- INPUT DATA -
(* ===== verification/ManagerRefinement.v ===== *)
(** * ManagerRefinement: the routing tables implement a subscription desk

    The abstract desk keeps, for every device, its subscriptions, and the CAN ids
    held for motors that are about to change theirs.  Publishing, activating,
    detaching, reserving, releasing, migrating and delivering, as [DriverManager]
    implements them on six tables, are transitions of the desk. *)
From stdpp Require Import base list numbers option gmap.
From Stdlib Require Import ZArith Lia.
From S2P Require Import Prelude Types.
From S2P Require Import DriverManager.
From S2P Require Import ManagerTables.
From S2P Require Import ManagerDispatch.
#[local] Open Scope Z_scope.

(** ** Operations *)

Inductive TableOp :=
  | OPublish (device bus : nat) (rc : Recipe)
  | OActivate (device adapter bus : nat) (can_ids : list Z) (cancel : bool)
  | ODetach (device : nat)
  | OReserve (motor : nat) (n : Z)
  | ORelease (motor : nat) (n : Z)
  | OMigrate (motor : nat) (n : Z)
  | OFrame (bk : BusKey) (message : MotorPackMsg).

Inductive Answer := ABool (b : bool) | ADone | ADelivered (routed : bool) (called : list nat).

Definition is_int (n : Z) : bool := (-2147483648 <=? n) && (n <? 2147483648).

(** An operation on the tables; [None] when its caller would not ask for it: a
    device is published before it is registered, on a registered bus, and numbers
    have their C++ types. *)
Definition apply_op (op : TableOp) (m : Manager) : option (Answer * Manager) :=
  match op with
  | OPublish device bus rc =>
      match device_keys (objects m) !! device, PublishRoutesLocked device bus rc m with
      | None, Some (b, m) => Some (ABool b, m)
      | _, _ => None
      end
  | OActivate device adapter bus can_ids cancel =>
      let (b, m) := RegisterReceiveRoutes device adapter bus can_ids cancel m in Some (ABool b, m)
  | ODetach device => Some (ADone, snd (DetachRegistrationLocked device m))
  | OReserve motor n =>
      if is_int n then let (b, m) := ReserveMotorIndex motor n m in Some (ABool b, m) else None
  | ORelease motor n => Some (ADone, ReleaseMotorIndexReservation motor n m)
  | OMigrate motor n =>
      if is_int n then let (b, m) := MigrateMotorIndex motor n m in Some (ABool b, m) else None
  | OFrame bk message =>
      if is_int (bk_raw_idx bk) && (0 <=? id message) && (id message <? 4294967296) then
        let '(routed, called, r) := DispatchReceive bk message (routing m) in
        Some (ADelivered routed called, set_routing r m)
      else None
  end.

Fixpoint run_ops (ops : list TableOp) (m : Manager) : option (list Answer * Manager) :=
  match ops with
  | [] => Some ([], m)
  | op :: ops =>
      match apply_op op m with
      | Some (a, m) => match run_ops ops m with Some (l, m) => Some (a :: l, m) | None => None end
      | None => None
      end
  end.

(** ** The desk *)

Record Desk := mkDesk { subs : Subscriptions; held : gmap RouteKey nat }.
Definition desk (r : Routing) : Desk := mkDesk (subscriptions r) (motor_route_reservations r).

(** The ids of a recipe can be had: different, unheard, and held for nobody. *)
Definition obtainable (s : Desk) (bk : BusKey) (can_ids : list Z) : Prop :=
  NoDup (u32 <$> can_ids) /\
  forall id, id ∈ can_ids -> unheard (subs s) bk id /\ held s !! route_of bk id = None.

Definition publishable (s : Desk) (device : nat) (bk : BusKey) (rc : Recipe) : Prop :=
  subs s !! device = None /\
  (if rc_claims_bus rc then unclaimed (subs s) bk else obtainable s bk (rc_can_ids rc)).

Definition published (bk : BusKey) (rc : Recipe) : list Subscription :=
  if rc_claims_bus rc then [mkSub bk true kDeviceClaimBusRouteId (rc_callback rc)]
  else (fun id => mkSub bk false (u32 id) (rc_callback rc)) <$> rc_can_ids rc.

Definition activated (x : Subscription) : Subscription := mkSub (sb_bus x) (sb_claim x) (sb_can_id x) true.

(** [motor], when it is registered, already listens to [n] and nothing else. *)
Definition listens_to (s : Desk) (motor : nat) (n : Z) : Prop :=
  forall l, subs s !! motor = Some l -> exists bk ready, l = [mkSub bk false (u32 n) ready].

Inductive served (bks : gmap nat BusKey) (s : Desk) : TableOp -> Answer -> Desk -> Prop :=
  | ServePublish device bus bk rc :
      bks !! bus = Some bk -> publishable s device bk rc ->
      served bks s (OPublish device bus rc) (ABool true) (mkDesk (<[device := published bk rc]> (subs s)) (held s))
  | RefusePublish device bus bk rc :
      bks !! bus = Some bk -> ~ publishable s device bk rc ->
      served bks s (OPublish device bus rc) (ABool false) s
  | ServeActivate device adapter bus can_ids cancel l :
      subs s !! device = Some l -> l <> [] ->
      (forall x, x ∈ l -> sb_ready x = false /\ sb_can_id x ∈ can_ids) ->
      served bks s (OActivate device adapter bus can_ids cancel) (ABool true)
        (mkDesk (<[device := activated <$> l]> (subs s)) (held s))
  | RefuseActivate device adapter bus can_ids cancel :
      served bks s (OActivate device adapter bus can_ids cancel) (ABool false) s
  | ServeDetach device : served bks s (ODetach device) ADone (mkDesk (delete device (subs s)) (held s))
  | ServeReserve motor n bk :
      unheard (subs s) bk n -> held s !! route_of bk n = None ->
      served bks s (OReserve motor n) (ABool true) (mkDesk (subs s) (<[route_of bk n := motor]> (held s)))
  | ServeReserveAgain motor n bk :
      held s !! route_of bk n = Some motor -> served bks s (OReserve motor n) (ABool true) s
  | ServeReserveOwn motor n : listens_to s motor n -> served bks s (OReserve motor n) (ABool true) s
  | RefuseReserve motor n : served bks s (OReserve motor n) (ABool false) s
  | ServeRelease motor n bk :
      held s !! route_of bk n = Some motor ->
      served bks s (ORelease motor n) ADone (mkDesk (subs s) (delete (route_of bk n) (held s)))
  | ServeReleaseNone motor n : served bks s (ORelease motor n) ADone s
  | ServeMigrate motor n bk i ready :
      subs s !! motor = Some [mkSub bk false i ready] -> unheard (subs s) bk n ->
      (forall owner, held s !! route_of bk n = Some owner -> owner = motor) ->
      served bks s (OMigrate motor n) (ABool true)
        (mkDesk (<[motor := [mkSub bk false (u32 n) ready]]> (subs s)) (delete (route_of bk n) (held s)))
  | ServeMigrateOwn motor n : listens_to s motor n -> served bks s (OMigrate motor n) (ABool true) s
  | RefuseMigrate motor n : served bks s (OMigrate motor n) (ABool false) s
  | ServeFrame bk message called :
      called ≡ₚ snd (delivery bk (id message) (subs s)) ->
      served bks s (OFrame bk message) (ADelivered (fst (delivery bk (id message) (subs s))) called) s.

- YOUR TASK -
Output the records exactly, so that each line matches what was given.

- SOLUTION FOR THIS EXERCISE -
(* ===== verification/ManagerRefinement.v ===== *)
(** * ManagerRefinement: the routing tables implement a subscription desk

    The abstract desk keeps, for every device, its subscriptions, and the CAN ids
    held for motors that are about to change theirs.  Publishing, activating,
    detaching, reserving, releasing, migrating and delivering, as [DriverManager]
    implements them on six tables, are transitions of the desk. *)
From stdpp Require Import base list numbers option gmap.
From Stdlib Require Import ZArith Lia.
From S2P Require Import Prelude Types.
From S2P Require Import DriverManager.
From S2P Require Import ManagerTables.
From S2P Require Import ManagerDispatch.
#[local] Open Scope Z_scope.

(** ** Operations *)

Inductive TableOp :=
  | OPublish (device bus : nat) (rc : Recipe)
  | OActivate (device adapter bus : nat) (can_ids : list Z) (cancel : bool)
  | ODetach (device : nat)
  | OReserve (motor : nat) (n : Z)
  | ORelease (motor : nat) (n : Z)
  | OMigrate (motor : nat) (n : Z)
  | OFrame (bk : BusKey) (message : MotorPackMsg).

Inductive Answer := ABool (b : bool) | ADone | ADelivered (routed : bool) (called : list nat).

Definition is_int (n : Z) : bool := (-2147483648 <=? n) && (n <? 2147483648).

(** An operation on the tables; [None] when its caller would not ask for it: a
    device is published before it is registered, on a registered bus, and numbers
    have their C++ types. *)
Definition apply_op (op : TableOp) (m : Manager) : option (Answer * Manager) :=
  match op with
  | OPublish device bus rc =>
      match device_keys (objects m) !! device, PublishRoutesLocked device bus rc m with
      | None, Some (b, m) => Some (ABool b, m)
      | _, _ => None
      end
  | OActivate device adapter bus can_ids cancel =>
      let (b, m) := RegisterReceiveRoutes device adapter bus can_ids cancel m in Some (ABool b, m)
  | ODetach device => Some (ADone, snd (DetachRegistrationLocked device m))
  | OReserve motor n =>
      if is_int n then let (b, m) := ReserveMotorIndex motor n m in Some (ABool b, m) else None
  | ORelease motor n => Some (ADone, ReleaseMotorIndexReservation motor n m)
  | OMigrate motor n =>
      if is_int n then let (b, m) := MigrateMotorIndex motor n m in Some (ABool b, m) else None
  | OFrame bk message =>
      if is_int (bk_raw_idx bk) && (0 <=? id message) && (id message <? 4294967296) then
        let '(routed, called, r) := DispatchReceive bk message (routing m) in
        Some (ADelivered routed called, set_routing r m)
      else None
  end.

Fixpoint run_ops (ops : list TableOp) (m : Manager) : option (list Answer * Manager) :=
  match ops with
  | [] => Some ([], m)
  | op :: ops =>
      match apply_op op m with
      | Some (a, m) => match run_ops ops m with Some (l, m) => Some (a :: l, m) | None => None end
      | None => None
      end
  end.

(** ** The desk *)

Record Desk := mkDesk { subs : Subscriptions; held : gmap RouteKey nat }.
Definition desk (r : Routing) : Desk := mkDesk (subscriptions r) (motor_route_reservations r).

(** The ids of a recipe can be had: different, unheard, and held for nobody. *)
Definition obtainable (s : Desk) (bk : BusKey) (can_ids : list Z) : Prop :=
  NoDup (u32 <$> can_ids) /\
  forall id, id ∈ can_ids -> unheard (subs s) bk id /\ held s !! route_of bk id = None.

Definition publishable (s : Desk) (device : nat) (bk : BusKey) (rc : Recipe) : Prop :=
  subs s !! device = None /\
  (if rc_claims_bus rc then unclaimed (subs s) bk else obtainable s bk (rc_can_ids rc)).

Definition published (bk : BusKey) (rc : Recipe) : list Subscription :=
  if rc_claims_bus rc then [mkSub bk true kDeviceClaimBusRouteId (rc_callback rc)]
  else (fun id => mkSub bk false (u32 id) (rc_callback rc)) <$> rc_can_ids rc.

Definition activated (x : Subscription) : Subscription := mkSub (sb_bus x) (sb_claim x) (sb_can_id x) true.

(** [motor], when it is registered, already listens to [n] and nothing else. *)
Definition listens_to (s : Desk) (motor : nat) (n : Z) : Prop :=
  forall l, subs s !! motor = Some l -> exists bk ready, l = [mkSub bk false (u32 n) ready].

Inductive served (bks : gmap nat BusKey) (s : Desk) : TableOp -> Answer -> Desk -> Prop :=
  | ServePublish device bus bk rc :
      bks !! bus = Some bk -> publishable s device bk rc ->
      served bks s (OPublish device bus rc) (ABool true) (mkDesk (<[device := published bk rc]> (subs s)) (held s))
  | RefusePublish device bus bk rc :
      bks !! bus = Some bk -> ~ publishable s device bk rc ->
      served bks s (OPublish device bus rc) (ABool false) s
  | ServeActivate device adapter bus can_ids cancel l :
      subs s !! device = Some l -> l <> [] ->
      (forall x, x ∈ l -> sb_ready x = false /\ sb_can_id x ∈ can_ids) ->
      served bks s (OActivate device adapter bus can_ids cancel) (ABool true)
        (mkDesk (<[device := activated <$> l]> (subs s)) (held s))
  | RefuseActivate device adapter bus can_ids cancel :
      served bks s (OActivate device adapter bus can_ids cancel) (ABool false) s
  | ServeDetach device : served bks s (ODetach device) ADone (mkDesk (delete device (subs s)) (held s))
  | ServeReserve motor n bk :
      unheard (subs s) bk n -> held s !! route_of bk n = None ->
      served bks s (OReserve motor n) (ABool true) (mkDesk (subs s) (<[route_of bk n := motor]> (held s)))
  | ServeReserveAgain motor n bk :
      held s !! route_of bk n = Some motor -> served bks s (OReserve motor n) (ABool true) s
  | ServeReserveOwn motor n : listens_to s motor n -> served bks s (OReserve motor n) (ABool true) s
  | RefuseReserve motor n : served bks s (OReserve motor n) (ABool false) s
  | ServeRelease motor n bk :
      held s !! route_of bk n = Some motor ->
      served bks s (ORelease motor n) ADone (mkDesk (subs s) (delete (route_of bk n) (held s)))
  | ServeReleaseNone motor n : served bks s (ORelease motor n) ADone s
  | ServeMigrate motor n bk i ready :
      subs s !! motor = Some [mkSub bk false i ready] -> unheard (subs s) bk n ->
      (forall owner, held s !! route_of bk n = Some owner -> owner = motor) ->
      served bks s (OMigrate motor n) (ABool true)
        (mkDesk (<[motor := [mkSub bk false (u32 n) ready]]> (subs s)) (delete (route_of bk n) (held s)))
  | ServeMigrateOwn motor n : listens_to s motor n -> served bks s (OMigrate motor n) (ABool true) s
  | RefuseMigrate motor n : served bks s (OMigrate motor n) (ABool false) s
  | ServeFrame bk message called :
      called ≡ₚ snd (delivery bk (id message) (subs s)) ->
      served bks s (OFrame bk message) (ADelivered (fst (delivery bk (id message) (subs s))) called) s.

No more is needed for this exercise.